Pot-bouille
I
Rue Neuve-Saint-Augustin, un embarras de voitures arrêta le fiacre chargé de trois malles, qui amenait Octave de la gare de Lyon. Le jeune homme baissa la glace d’une portière, malgré le froid déjà vif de cette sombre après-midi de novembre. Il restait surpris de la brusque tombée du jour, dans ce quartier aux rues étranglées, toutes grouillantes de foule. Les jurons des cochers tapant sur les chevaux qui s’ébrouaient, les coudoiements sans fin des trottoirs, la file pressée des boutiques débordantes de commis et de clients, l’étourdissaient ; car, s’il avait rêvé Paris plus propre, il ne l’espérait pas d’un commerce aussi âpre, il le sentait publiquement ouvert aux appétits des gaillards solides.
Le cocher s’était penché.
― C’est bien passage Choiseul ?
― Mais non, rue de Choiseul... Une maison neuve, je crois.
Et le fiacre n’eut qu’à tourner, la maison se trouvait la seconde, une grande maison de quatre étages, dont la pierre gardait une pâleur à peine roussie, au milieu du plâtre rouillé des vieilles façades voisines. Octave, qui était descendu sur le trottoir, la mesurait, l’étudiait d’un regard machinal, depuis le magasin de soierie du rez-de-chaussée et de l’entresol, jusqu’aux fenêtres en retrait du quatrième, ouvrant sur une étroite terrasse. Au premier, des têtes de femme soutenaient un balcon à rampe de fonte très ouvragée. Les fenêtres avaient des encadrements compliqués, taillés à la grosse sur des poncifs ; et, en bas, au-dessus de la porte cochère, plus chargée encore d’ornements, deux amours déroulaient un cartouche, où était le numéro, qu’un bec de gaz intérieur éclairait la nuit.

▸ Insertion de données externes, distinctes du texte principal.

Lemma memlog_clean_correct_witness :
  (∃ freed s' K' FL', memlog_clean cleanable = Ok (freed, s') ∧ 0 < freed ∧ cache_ok s' K' FL') ∧
  (∃ freed s' K' FL', memlog_clean cleanable_wrapped = Ok (freed, s') ∧ 0 < freed ∧ cache_ok s' K' FL').
Proof.
  split.
  - destruct (memlog_clean_correct cleanable {[ str "a" := 3 ]} [0] [0; 133; 266] 133 cleanable_ok) as
      (freed & s' & K' & FL' & He & H1 & _ & H2 & _).
    + rewrite cleanable_positions. cbn [mem_current_freeing mem_current]. lia.
    + exact cleanable_run.
    + rewrite cleanable_positions. cbn [mem_current_freeing mem_current mem_limit]. intros _.
      change (800 / 8) with 100. lia.
    + exists freed, s', K', FL'. split; [exact He|]. split; [exact H1|exact H2].
  - destruct (memlog_clean_correct cleanable_wrapped {[ str "a" := 3 ]} [0] [400; 533; 666] 134
      cleanable_wrapped_ok) as (freed & s' & K' & FL' & He & H1 & _ & H2 & _).
    + rewrite cleanable_wrapped_positions. unfold wrapped. cbn. lia.
    + exact cleanable_wrapped_run.
    + rewrite cleanable_wrapped_positions. cbn [mem_current_freeing mem_current]. lia.
    + exists freed, s', K', FL'. split; [exact He|]. split; [exact H1|exact H2].
Defined.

Un gros monsieur blond, qui sortait du vestibule, s’arrêta net, en apercevant Octave.
― Comment ! vous voilà ! cria-t-il. Mais je ne comptais sur vous que demain !
― Ma foi, répondit le jeune homme, j’ai quitté Plassans un jour plus tôt... Est-ce que la chambre n’est pas prête ?
― Oh ! si... J’avais loué depuis quinze jours, et j’ai meublé ça tout de suite, comme vous me le demandiez. Attendez, je veux vous installer.
Il rentra, malgré les instances d’Octave. Le cocher avait descendu les trois malles. Debout dans la loge du concierge, un homme digne, à longue face rasée de diplomate, parcourait gravement le Moniteur. Il daigna pourtant s’inquiéter de ces malles qu’on déposait sous sa porte ; et, s’avançant, il demanda à son locataire, l’architecte du troisième, comme il le nommait :
― Monsieur Campardon, est-ce la personne ?
― Oui, monsieur Gourd, c’est monsieur Octave Mouret, pour qui j’ai loué la chambre du quatrième. Il couchera là-haut et il prendra ses repas chez nous... Monsieur Mouret est un ami des parents de ma femme, que je vous recommande.
Octave regardait l’entrée, aux panneaux de faux marbre, et dont la voûte était décorée de rosaces. La cour, au fond, pavée et cimentée, avait un grand air de propreté froide ; seul, un cocher, à la porte des écuries, frottait un mors avec une peau. Jamais le soleil ne devait descendre là.
Cependant, M. Gourd examinait les malles. Il les poussa du pied, devint respectueux devant leur poids, et parla d’aller chercher un commissionnaire, pour les faire monter par l’escalier de service.
― Madame Gourd, je sors, cria-t-il en se penchant dans la loge.
Cette loge était un petit salon, aux glaces claires, garni d’une moquette à fleurs rouges et meublé de palissandre ; et, par une porte entr’ouverte, on apercevait un coin de la chambre à coucher, un lit drapé de reps grenat.